Emanuel de Carvalho throws his viewers off-kilter. In large and intimately scaled paintings, the artist questions the limits of perception, combining familiar elements such as café tables, human figures, and lecture halls with unnatural viewpoints and warped perspectives. He mixes his colors to match our idea of reality, but there is a dystopian feel to his gray-toned spaces that evoke institutional control.
“I’m interested in how we perceive the world around us,” de Carvalho, who is trained in neuro-ophthalmology, said in an interview with Artsy just before the opening of “code new tate,” his exhibition at Gathering in London, on view through June 1st. “There are structures that dictate how we think, interpret an image, or perceive our environment. These are so entrenched that we sometimes forget to dig into our constructs,” he said.
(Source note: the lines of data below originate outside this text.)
(** X5. The hooks never write the pipeline state, the gate, the stop flag,
    the node set or the minimum number of iterations: the before-hook leaves
    the whole pipeline object as it is and the after-hook changes at most its
    counter.  In the store they write the state of the one component and
    nothing else. *)
Theorem hooks_frame (component : nat) (w : World) :
  let kept (w' : World) :=
    (forall j, j ≠ component -> heap w' j = heap w j)
    /\ Component.counter (heap w' component)
       = Component.counter (heap w component)
    /\ Component.stopping_iteration (heap w' component)
       = Component.stopping_iteration (heap w component)
    /\ Component.pipeline (heap w' component)
       = Component.pipeline (heap w component)
    /\ Component.verbose (heap w' component)
       = Component.verbose (heap w component) in
  let after := exec (after_component_hook component) w in
  self (exec (before_component_hook_enter component) w) = self w
  /\ self (exec (before_component_hook_leave component) w) = self w
  /\ self after = set_counter (_counter (self after)) (self w)
  /\ kept (exec (before_component_hook_enter component) w)
  /\ kept (exec (before_component_hook_leave component) w)
  /\ kept after.
Proof.
  cbv beta zeta.
  assert (Hset : forall s w0,
    (forall j, j ≠ component ->
       heap (exec (component_set_state component s) w0) j = heap w0 j)
    /\ Component.counter (heap (exec (component_set_state component s) w0) component)
       = Component.counter (heap w0 component)
    /\ Component.stopping_iteration
         (heap (exec (component_set_state component s) w0) component)
       = Component.stopping_iteration (heap w0 component)
    /\ Component.pipeline (heap (exec (component_set_state component s) w0) component)
       = Component.pipeline (heap w0 component)
    /\ Component.verbose (heap (exec (component_set_state component s) w0) component)
       = Component.verbose (heap w0 component)).
  { intros s w0. rewrite component_set_state_eq. cbn. rewrite update_same.
    repeat split. intros j Hj. apply update_other. exact Hj. }
  assert (Henter : exec (before_component_hook_enter component) w
                   = if _resume_event (self w) then w
                     else exec (component_set_state component
                                  ComponentState.PAUSED) w).
  { unfold before_component_hook_enter. rewrite exec_bind.
    unfold resume_event_is_set. rewrite eval_gets, exec_gets.
    destruct (_resume_event (self w)); reflexivity. }
  rewrite Henter, after_component_hook_eq.
  unfold before_component_hook_leave.
  split; [destruct (_resume_event (self w)); reflexivity|].
  split; [reflexivity|]. split; [|split; [|split]].
  - destruct_world w. cbn. destruct flag; [reflexivity|].
    destruct (bool_decide _ && bool_decide _); reflexivity.
  - destruct (_resume_event (self w)); [repeat split | apply Hset].
  - apply Hset.
  - destruct (_stop_event (self w)); [apply Hset|]. cbn zeta.
    destruct (bool_decide _ && bool_decide _); [|repeat split].
    exact (Hset ComponentState.STOPPED_AT_ITER (with_self _ w)).
Qed.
He began thinking about how his own views are shaped while working with neurological patients who experienced a vastly different way of perceiving than others. This led him to explore how his own understanding of the world might be influenced by his position within it. His work is also informed by the alienation he experienced growing up in Portugal as he explored his sexual identity.
De Carvalho graduated with a painting masters from the Royal College of Art in 2023. His works initially focused more directly on himself. Then he began to investigate Foucault’s ideas about how power structures, from the government to educational systems and medical institutions, dictate our understanding of the world. Now, his deeply conceptual pieces are derived from research and collaboration, with a less personal approach: He collaborated with French philosopher Catherine Malabou and neurologist Parashkev Nachev on a sculpture for “Code New State.”
“For me, philosophy is a way of being in the world,” he said. “I’m not religious or spiritual. It’s a way for me to understand what’s happening in society and get to the root of ‘why.’” As such, his works uphold a delicate balance between realism and chaos. While many artists explore perception through exuberant means—like the tumultuous depictions of the unconscious unleashed in Surrealism, or the drug-induced visions of psychedelic imagery—de Carvalho pictures something close to reality, then subtly distorts it.
For example, his large canvas code lack (2024), on the first floor of the exhibition, depicts a man sitting at an outside dining table and chairs. These parts are rendered realistically; however, other elements are unsettling, with a strange, high-up viewpoint and odd proportions. While he looks as though he is seated at a café waiting for service or a friend, nothing else in the paintings suggests this setting.
“I want to elicit a sense of recognition in the viewer,” he said. “We are built to recognize objects, faces, and spaces. If something seems off, it triggers a mechanism called ‘anticipatory imagery,’ this notion that the brain fires a signal saying, ‘This is off, should I start an anxious response?’ I’m interested in that moment.”
Two large sculptures (lack skill 1 and lack slit system, both 2024) play with bodily perception and evoke a physical awkwardness. The first, a long, hollow trapezoid, is placed upon legs that render it too high to be a table, but too low for viewers to look through without bending over. The other functions as a giant surveillance tower, inviting viewers to crawl inside with the promise of looking out the top; once inside, viewers are simply trapped within its cell-like form. Likewise, de Carvalho uses light in an unsettling manner. The gallery spaces eschew bright spotlights for something soft and shadowy, rendering the upstairs paintings subject to change as the day outside progresses. This unnerving use of light matches the illuminations in his paintings, which seem to come from unknown sources off canvas.
De Carvalho calls this tactic “making oppressive paintings.” “There are a lot of exit points and entry points; a lot of cracks and fragments; unusual orientations,” he said. De Carvalho celebrates these cracks in our visual understanding of the world, rather than full-blown explosions, which gradually allow some light in from a new direction.